Provided data below:

(* ===== verification/IngestProps.v ===== *)
(** * Properties of the transport and the ingress pipeline *)
From S2P Require Import Prelude Types Bytes SpscRing SpscRingProps Ingest.

(** ** The wire format *)

(** The header of a frame as a client writes it. *)
Definition wire_of (flags : Z) (f : Frame) : bytes :=
  to_le 4 kWireMagic ++ to_le 2 kWireVersion ++ to_le 2 flags ++
  to_le 8 (fh_account (fr_header f)) ++ to_le 8 (fh_nonce (fr_header f)) ++
  to_le 8 (fh_received_time_ns (fr_header f)) ++ to_le 1 (fh_priority (fr_header f)) ++
  to_le 1 (MessageKind_to_u8 (fh_kind (fr_header f))) ++ to_le 2 (Z.of_nat (length (fr_payload f))).

Record frame_ok (f : Frame) : Prop := {
  fo_account : in_u 64 (fh_account (fr_header f));
  fo_nonce : in_u 64 (fh_nonce (fr_header f));
  fo_time : in_i64 (fh_received_time_ns (fr_header f));
  fo_priority : in_u 8 (fh_priority (fr_header f));
  fo_length : Z.of_nat (length (fr_payload f)) < 65536 }.

Lemma length_wire flags f : length (wire_of flags f) = 36%nat.
Proof. unfold wire_of. by rewrite !length_app, !length_to_le. Qed.

(** A field of the header, and the header as the concatenation of its fields. *)
Lemma sub_app2 a b n m : length a = n -> sub (a ++ b) n m = take m b.
Proof. intros <-. unfold sub. by rewrite drop_app_length. Qed.

Lemma sub_split b offset n m : sub b offset (n + m) = sub b offset n ++ sub b (offset + n) m.
Proof. unfold sub. by rewrite <- drop_drop, take_take_drop. Qed.

Lemma sub_le b offset n : bytes_ok b -> (offset + n <= length b)%nat ->
  to_le n (of_le (sub b offset n)) = sub b offset n.
Proof.
  intros Hb Hl. assert (E : length (sub b offset n) = n).
  { unfold sub. rewrite length_take, length_drop. lia. }
  rewrite <- E at 1. apply to_of_le. by apply Forall_take, Forall_drop.
Qed.

Lemma sub_range b offset n : bytes_ok b -> (offset + n <= length b)%nat ->
  in_u (8 * Z.of_nat n) (of_le (sub b offset n)).
Proof.
  intros Hb Hl. assert (E : length (sub b offset n) = n).
  { unfold sub. rewrite length_take, length_drop. lia. }
  rewrite <- E at 1. apply of_le_range. by apply Forall_take, Forall_drop.
Qed.

Lemma take_to_le n v rest : take n (to_le n v ++ rest) = to_le n v.
Proof. apply take_app_length'. by rewrite length_to_le. Qed.

Lemma kind_roundtrip k : MessageKind_of_u8 (MessageKind_to_u8 k) = k.
Proof. by destruct k. Qed.

Lemma kind_of_to b : 0 <= b <= 3 -> MessageKind_to_u8 (MessageKind_of_u8 b) = b.
Proof. intros. assert (b = 0 \/ b = 1 \/ b = 2 \/ b = 3) as [->|[->|[->| ->]]] by lia; done. Qed.

(** The fields of a header written by [wire_of]. *)
Lemma wire_header_of flags f rest :
  in_u 16 flags -> frame_ok f ->
  wire_header (wire_of flags f ++ rest) =
    mkWire kWireMagic kWireVersion flags (fh_account (fr_header f)) (fh_nonce (fr_header f))
      (u64 (fh_received_time_ns (fr_header f))) (fh_priority (fr_header f))
      (MessageKind_to_u8 (fh_kind (fr_header f))) (Z.of_nat (length (fr_payload f))).
Proof.
  intros Hf [H1 H2 H3 H4 H5]. unfold wire_header, wire_of. rewrite <- !app_assoc.
  f_equal; field; try (apply read_u; try done; lia).
  - done.
  - by destruct (fh_kind (fr_header f)).
  - apply read_u. unfold in_u. lia.
Qed.

(** The first 36 bytes are the fields of the header. *)
Lemma wire_header_bytes data :
  bytes_ok data -> (36 <= length data)%nat ->
  let h := wire_header data in
  data = (to_le 4 (wh_magic h) ++ to_le 2 (wh_version h) ++ to_le 2 (wh_flags h) ++
          to_le 8 (wh_account h) ++ to_le 8 (wh_nonce h) ++ to_le 8 (wh_timestamp_ns h) ++
          to_le 1 (wh_priority h) ++ to_le 1 (wh_kind h) ++ to_le 2 (wh_payload_len h)) ++
         drop 36 data.
Proof.
  intros Hb Hl h. unfold h. cbn. rewrite !sub_le by (try done; lia).
  rewrite <- !sub_split. unfold sub. rewrite drop_0. by rewrite take_drop.
Qed.

Lemma parse_frame_sound data f :
  bytes_ok data -> parse_frame data = Some f ->
  frame_ok f /\ exists flags extra, in_u 16 flags /\ data = wire_of flags f ++ fr_payload f ++ extra.
Proof.
  intros Hb. unfold parse_frame, kWireHeaderSize. destruct (Nat.ltb_spec (length data) 36) as [|Hl]; [done|].
  pose proof (wire_header_bytes data Hb Hl) as Hd. cbv zeta in Hd.
  assert (Hr : forall off n, (off + n <= 36)%nat -> in_u (8 * Z.of_nat n) (of_le (sub data off n))).
  { intros. apply sub_range; [done|lia]. }
  pose proof (Hr 6%nat 2%nat ltac:(lia)) as Hfl. pose proof (Hr 8%nat 8%nat ltac:(lia)) as Ha.
  pose proof (Hr 16%nat 8%nat ltac:(lia)) as Hno. pose proof (Hr 32%nat 1%nat ltac:(lia)) as Hpr.
  pose proof (Hr 33%nat 1%nat ltac:(lia)) as Hkr. pose proof (Hr 34%nat 2%nat ltac:(lia)) as Hpl.
  change (of_le (sub data 6 2)) with (wh_flags (wire_header data)) in Hfl.
  change (of_le (sub data 8 8)) with (wh_account (wire_header data)) in Ha.
  change (of_le (sub data 16 8)) with (wh_nonce (wire_header data)) in Hno.
  change (of_le (sub data 32 1)) with (wh_priority (wire_header data)) in Hpr.
  change (of_le (sub data 33 1)) with (wh_kind (wire_header data)) in Hkr.
  change (of_le (sub data 34 2)) with (wh_payload_len (wire_header data)) in Hpl.
  clear Hr. generalize dependent (wire_header data). intros h Hd Hfl Ha Hno Hpr Hkr Hpl.
  destruct (Z.eqb_spec (wh_magic h) kWireMagic) as [Hm|]; [|done].
  destruct (Z.eqb_spec (wh_version h) kWireVersion) as [Hv|]; [|done]. cbn [negb].
  destruct (Z.ltb_spec (Z.of_nat (length data)) (Z.of_nat 36 + wh_payload_len h)) as [|Hlen]; [done|].
  destruct (Z.gtb_spec (wh_kind h) (MessageKind_to_u8 kHeartbeat)) as [|Hk]; [done|].
  change (MessageKind_to_u8 kHeartbeat) with 3 in Hk. unfold in_u in Hpl, Hkr.
  change (2 ^ (8 * Z.of_nat 2)) with 65536 in Hpl. intros [= <-].
  assert (Epl : (if wh_payload_len h >? 0 then sub data 36 (Z.to_nat (wh_payload_len h)) else []) =
                sub data 36 (Z.to_nat (wh_payload_len h))).
  { destruct (Z.gtb_spec (wh_payload_len h) 0); [done|].
    assert (wh_payload_len h = 0) as -> by lia. unfold sub. by rewrite take_0. }
  rewrite Epl. assert (Elen : Z.of_nat (length (sub data 36 (Z.to_nat (wh_payload_len h)))) = wh_payload_len h).
  { unfold sub. rewrite length_take, length_drop. lia. }
  split.
  + split; cbn [fr_header fr_payload fh_account fh_nonce fh_received_time_ns fh_priority fh_kind];
      [done|done|apply i64_range|done|lia].
  + exists (wh_flags h), (drop (36 + Z.to_nat (wh_payload_len h)) data).
    split; [exact Hfl|]. rewrite Hd at 1. unfold wire_of. cbn [fr_header fr_payload
      fh_account fh_nonce fh_received_time_ns fh_priority fh_kind].
    rewrite Hm, Hv, Elen, to_le_i64, kind_of_to by lia. f_equal. unfold sub.
    rewrite <- drop_drop. by rewrite take_drop.
Qed.

Lemma parse_frame_complete flags extra f :
  frame_ok f -> in_u 16 flags -> parse_frame (wire_of flags f ++ fr_payload f ++ extra) = Some f.
Proof.
  intros Hok Hf. unfold parse_frame, kWireHeaderSize.
  rewrite !length_app, length_wire.
  destruct (Nat.ltb_spec (36 + (length (fr_payload f) + length extra)) 36); [lia|].
  rewrite wire_header_of by done. cbn [wh_magic wh_version wh_account wh_nonce wh_timestamp_ns
    wh_priority wh_kind wh_payload_len]. rewrite !Z.eqb_refl. cbn [negb].
  destruct (Z.ltb_spec (Z.of_nat (36 + (length (fr_payload f) + length extra)))
    (Z.of_nat 36 + Z.of_nat (length (fr_payload f)))); [lia|].
  destruct (Z.gtb_spec (MessageKind_to_u8 (fh_kind (fr_header f))) (MessageKind_to_u8 kHeartbeat));
    [by destruct (fh_kind (fr_header f))|].
  rewrite kind_roundtrip. rewrite i64_u64 by apply Hok. rewrite Nat2Z.id.
  assert ((if Z.of_nat (length (fr_payload f)) >? 0
    then sub (wire_of flags f ++ fr_payload f ++ extra) 36 (length (fr_payload f)) else []) =
    fr_payload f) as ->; [|by destruct f as [[]]].
  rewrite sub_at by apply length_wire.
  destruct (Z.gtb_spec (Z.of_nat (length (fr_payload f))) 0); [done|].
  destruct (fr_payload f); [done|]. cbn in *. lia.
Qed.

(** C34: the parser accepts exactly the well-formed datagrams, and reads them
    as written: a datagram parses to a frame when, and only when, it is the
    frame's header, its payload, and possibly more bytes that are ignored. *)
Theorem parse_frame_exact data f :
  bytes_ok data ->
  parse_frame data = Some f <->
  frame_ok f /\ exists flags extra, in_u 16 flags /\ data = wire_of flags f ++ fr_payload f ++ extra.
Proof.
  intros Hb. split; [by apply parse_frame_sound|].
  intros [Hok (flags & extra & Hf & ->)]. by apply parse_frame_complete.
Qed.

Lemma parse_frame_exact_witness :
  let f := mkFrame (mkHeader 7 9 (-1) 0 kCancel) [10; 20; 30] in
  parse_frame (wire_of 5 f ++ [10; 20; 30] ++ [99]) = Some f.
Proof.
  cbv zeta. refine (proj2 (parse_frame_exact _ (mkFrame (mkHeader 7 9 (-1) 0 kCancel) [10; 20; 30]) _) _).
  - apply (bool_decide_unpack _). vm_compute. exact I.
  - split; [split; vm_compute; first [reflexivity|split; congruence]|].
    exists 5, [99]. split; [vm_compute; split; congruence|reflexivity].
Defined.

(** ** The pipeline *)
Inductive IngressOp := ISubmit (f : Frame) | INext (k : MessageKind).
Inductive IngressReply := Submitted (ok : bool) | Delivered (f : option Frame).

Definition next_of (k : MessageKind) (p : IngressPipeline) : option (IngressPipeline * option Frame) :=
  match k with
  | kNewOrder => next_new_order p
  | kCancel => next_cancel p
  | kReplace => next_replace p
  | kHeartbeat => Some (p, None)
  end.

Definition ingress_step (op : IngressOp) (p : IngressPipeline) : option (IngressPipeline * IngressReply) :=
  match op with
  | ISubmit f => let '(p, ok) := submit_frame f p in Some (p, Submitted ok)
  | INext k => '(p, f) ← next_of k p; Some (p, Delivered f)
  end.

Fixpoint run_ingress (ops : list IngressOp) (p : IngressPipeline)
    : option (IngressPipeline * list IngressReply) :=
  match ops with
  | [] => Some (p, [])
  | op :: ops =>
      '(p, r) ← ingress_step op p; '(p, rs) ← run_ingress ops p; Some (p, r :: rs)
  end.

(** The frames of kind [k] that were accepted, and those handed on. *)
Definition accepted_frame (k : MessageKind) (x : IngressOp * IngressReply) : list Frame :=
  match x with
  | (ISubmit f, Submitted true) => if bool_decide (fh_kind (fr_header f) = k) then [f] else []
  | _ => []
  end.

Definition delivered_frame (k : MessageKind) (x : IngressOp * IngressReply) : list Frame :=
  match x with
  | (INext k', Delivered (Some f)) => if bool_decide (k' = k) then [f] else []
  | _ => []
  end.

Definition is_submit (op : IngressOp) : Z := match op with ISubmit _ => 1 | INext _ => 0 end.

Definition depth_of (c : Config) (k : MessageKind) : Z :=
  match k with
  | kCancel => cancel_queue_depth c
  | kReplace => replace_queue_depth c
  | _ => new_order_queue_depth c
  end.

Definition ring_of (k : MessageKind) (p : IngressPipeline) : SpscRing Frame :=
  match k with kCancel => cancels p | kReplace => replaces p | _ => new_orders p end.

Definition stats_total (s : Stats) : Z :=
  accepted s + rejected_auth s + rejected_rate_limit s + rejected_queue_full s + dropped_heartbeats s.

(** The queues hold [q], kind by kind. *)
Definition pipe_rep (p : IngressPipeline) (d : MessageKind -> Z) (q : MessageKind -> list Frame) : Prop :=
  forall k, k <> kHeartbeat -> exists base, ring_rep (ring_of k p) (d k) base (q k).

Lemma pipe_rep_ext p p' d q :
  new_orders p' = new_orders p -> cancels p' = cancels p -> replaces p' = replaces p ->
  pipe_rep p d q -> pipe_rep p' d q.
Proof. intros E1 E2 E3 Hp k Hk. destruct (Hp k Hk) as [base Hb]. exists base. destruct k; cbn in *; congruence. Qed.

(** Queueing a frame: it joins the queue of its kind, or nothing changes. *)
Lemma enqueue_rep f p d q :
  pipe_rep p d q -> fh_kind (fr_header f) <> kHeartbeat ->
  let k := fh_kind (fr_header f) in
  let r := enqueue f p in
  stats r.1 = stats p /\ rate_windows r.1 = rate_windows p /\ config r.1 = config p /\
  verifier r.1 = verifier p /\
  pipe_rep r.1 d (if r.2 then fun k' => if bool_decide (k' = k) then q k' ++ [f] else q k' else q).
Proof.
  intros Hp Hk. cbv zeta. set (k := fh_kind (fr_header f)) in *.
  destruct (Hp k Hk) as [base Hr]. pose proof (push_spec _ _ _ _ f Hr) as Hs.
  unfold enqueue. fold k.
  destruct (Z.of_nat (length (q k)) =? d k - 1).
  - destruct k; [| | |done]; cbn in Hs; rewrite Hs; cbn; repeat split; by apply (pipe_rep_ext p).
  - destruct Hs as (r' & Hs & Hr').
    destruct k eqn:Ek; [| | |done]; cbn in Hs; rewrite Hs; cbn; repeat split;
      intros k' Hk'; destruct (Hp k' Hk') as [b Hb];
      destruct (bool_decide_reflect (k' = k)) as [->|Hn]; rewrite ?Ek;
      try (rewrite bool_decide_true by done; by exists base);
      rewrite bool_decide_false by congruence; exists b; destruct k'; cbn in *; congruence.
Qed.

End of Provided data.

Task directions → Where the data above reaches the line holding "Lemma parse_frame_sound data", begin printing, and stop after the line holding "intros Hb. unfold". Each line must be reproduced exactly, with nothing else added.

Answer below →
Lemma parse_frame_sound data f :
  bytes_ok data -> parse_frame data = Some f ->
  frame_ok f /\ exists flags extra, in_u 16 flags /\ data = wire_of flags f ++ fr_payload f ++ extra.
Proof.
  intros Hb. unfold parse_frame, kWireHeaderSize. destruct (Nat.ltb_spec (length data) 36) as [|Hl]; [done|].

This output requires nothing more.